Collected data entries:

(** * pico-filesystem: path names, the UART character device, the flash
    filesystem constructor and the media functions of the SD card

    A shallow embedding of
    - [src/pfs/pname.c]            (module [Pname]),
    - [src/device/pfs_dev_uart.c]  (module [Uart]),
    - [src/flash/pfs_ffs.c]        (module [Ffs]),
    - [src/sdcard/ff_disk.c]       (module [Disk]),
    followed by the properties proved about them. *)

From Stdlib Require Import ZArith Ascii List Lia Bool.
From stdpp Require Import base option list gmap fin_sets strings.

(* ===================================================================== *)
(** * Part I: the code *)
(* ===================================================================== *)

(** ** Stateful code that can go wrong

    A C function is a function from the state before the call to its
    result and the state after it, or to [None] where the C code has no
    defined behaviour. *)

Module StateErr.

Definition M (S A : Type) : Type := S -> option (A * S).

Definition ret {S A} (a : A) : M S A := fun s => Some (a, s).
Definition undef {S A} : M S A := fun _ => None.
Definition bind {S A B} (m : M S A) (f : A -> M S B) : M S B :=
  fun s => match m s with
           | Some (a, s') => f a s'
           | None => None
           end.
Definition get {S} : M S S := fun s => Some (s, s).
Definition put {S} (s : S) : M S unit := fun _ => Some (tt, s).

End StateErr.

Import StateErr.

Notation "'let*' x ':=' m 'in' k" := (bind m (fun x => k))
  (at level 10, x name, m at level 100, k at level 200, only parsing).
Notation "m >> k" := (bind m (fun _ => k))
  (at level 90, right associativity, only parsing).

(** ** src/pfs/pname.c *)

Module Pname.

(** Addresses of [PNAME] nodes; [NULL] is address 0. *)
Definition ptr := nat.
Definition NULL : ptr := 0.

(** [typedef struct s_pname { prev; next; name; len; } PNAME;]

    [name] is a [const char *]: it is modelled by the bytes found at that
    address, from the pointer on, so that [name[i]] is [nth i name NUL].
    Bytes behind the end of the list read as NUL. *)
Record PNAME := mkPNAME {
  prev : ptr;
  next : ptr;
  name : list ascii;
  len  : nat
}.

Definition NUL : ascii := Ascii.zero.
Definition slash : ascii := "/"%char.
Definition backslash : ascii := ascii_of_nat 92.
Definition dot : ascii := "."%char.

(** [STATIC char rootdir = '/';] seen through [&rootdir]. *)
Definition rootdir : list ascii := [slash].

(** The heap of [PNAME] nodes, and the number of calls of [pfs_malloc] made
    so far. *)
Record heap := mkHeap {
  nodes  : gmap ptr PNAME;
  nalloc : nat
}.

(** Computations on the heap.  [None] is undefined behaviour: an access to
    a node that is not allocated, a write outside an allocated block, or a
    loop that does not end. *)
Definition M (A : Type) : Type := StateErr.M heap A.

Definition get_heap : M heap := get.

Definition load (p : ptr) : M PNAME :=
  fun h => match nodes h !! p with
           | Some n => Some (n, h)
           | None => None
           end.

Definition store (p : ptr) (n : PNAME) : M unit :=
  fun h => match nodes h !! p with
           | Some _ => Some (tt, mkHeap (<[p := n]> (nodes h)) (nalloc h))
           | None => None
           end.

(** [p->prev], [p->next], [p->name], [p->len] read. *)
Definition get_prev (p : ptr) : M ptr := let* n := load p in ret (prev n).
Definition get_next (p : ptr) : M ptr := let* n := load p in ret (next n).
Definition get_name (p : ptr) : M (list ascii) := let* n := load p in ret (name n).
Definition get_len (p : ptr) : M nat := let* n := load p in ret (len n).

(** [p->prev = v], [p->next = v], [p->name = v], [p->len = v]. *)
Definition set_prev (p v : ptr) : M unit :=
  let* n := load p in store p (mkPNAME v (next n) (name n) (len n)).
Definition set_next (p v : ptr) : M unit :=
  let* n := load p in store p (mkPNAME (prev n) v (name n) (len n)).
Definition set_name (p : ptr) (v : list ascii) : M unit :=
  let* n := load p in store p (mkPNAME (prev n) (next n) v (len n)).
Definition set_len (p : ptr) (v : nat) : M unit :=
  let* n := load p in store p (mkPNAME (prev n) (next n) (name n) v).

(** The contents of a node just obtained from [pfs_malloc]; the code
    writes every field before it reads it. *)
Definition uninit : PNAME := mkPNAME NULL NULL [] 0.

Section Allocator.

(** [pfs_malloc_ok n]: whether the call number [n] of [pfs_malloc]
    finds memory. *)
Variable pfs_malloc_ok : nat -> bool.

(** What a block of bytes obtained from [pfs_malloc] holds before it is
    written, byte by byte. *)
Variable heap_junk : nat -> ascii.

(** [pfs_malloc (sizeof (PNAME))] *)
Definition pfs_malloc : M ptr :=
  fun h =>
    if pfs_malloc_ok (nalloc h) then
      let p := fresh ({[NULL]} ∪ dom (nodes h)) in
      Some (p, mkHeap (<[p := uninit]> (nodes h)) (S (nalloc h)))
    else Some (NULL, mkHeap (nodes h) (S (nalloc h))).

(** [pfs_malloc (n)] for a block of [n] bytes, which the caller owns:
    [None] is the NULL pointer. *)
Definition pfs_malloc_bytes (n : nat) : M (option (list ascii)) :=
  fun h =>
    if pfs_malloc_ok (nalloc h) then
      Some (Some (map heap_junk (seq 0 n)), mkHeap (nodes h) (S (nalloc h)))
    else Some (None, mkHeap (nodes h) (S (nalloc h))).

(** [pfs_free (p)] *)
Definition pfs_free (p : ptr) : M unit :=
  fun h =>
    if p =? NULL then Some (tt, h)
    else match nodes h !! p with
         | Some _ => Some (tt, mkHeap (delete p (nodes h)) (nalloc h))
         | None => None
         end.

(** The loop of [pname_clean]:
    [while (( pe1 != pn ) && ( pe1 != NULL )) { pe2 = pe1->next; pfs_free (pe1); pe1 = pe2; }] *)
Fixpoint clean_loop (fuel : nat) (pn pe1 : ptr) : M unit :=
  match fuel with
  | O => undef
  | S fuel' =>
      if negb (pe1 =? pn) && negb (pe1 =? NULL) then
        let* pe2 := get_next pe1 in
        pfs_free pe1 >>
        clean_loop fuel' pn pe2
      else ret tt
  end.

(** Every turn of the loop frees a node, so that one turn more than there
    are nodes is enough. *)
Definition pname_clean (pn : ptr) : M unit :=
  let* pe1 := get_next pn in
  let* h := get_heap in
  clean_loop (S (size (nodes h))) pn pe1 >>
  set_prev pn pn >>
  set_next pn pn.

Definition pname_delete (pn : ptr) : M unit :=
  pname_clean pn >>
  pfs_free pn.

Definition pname_link (pn pe : ptr) : M unit :=
  let* pnprev := get_prev pn in
  set_prev pe pnprev >>                       (* pe->prev = pn->prev; *)
  set_next pe pn >>                           (* pe->next = pn; *)
  let* pnprev := get_prev pn in
  set_next pnprev pe >>                       (* pn->prev->next = pe; *)
  set_prev pn pe.                             (* pn->prev = pe; *)

Definition pname_unlink (pe : ptr) : M ptr :=
  let* pep := get_prev pe in
  let* pen := get_next pe in
  set_next pep pen >>
  set_prev pen pep >>
  set_prev pe NULL >>
  set_next pe NULL >>
  ret pe.

(** ['/'] or ['\\'] *)
Definition is_sep (c : ascii) : bool :=
  Ascii.eqb c slash || Ascii.eqb c backslash.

» Task
From the data above, copy every line where "code" appears.

» Solution to this task
(** * Part I: the code *)
(** ** Stateful code that can go wrong
    result and the state after it, or to [None] where the C code has no
(** The contents of a node just obtained from [pfs_malloc]; the code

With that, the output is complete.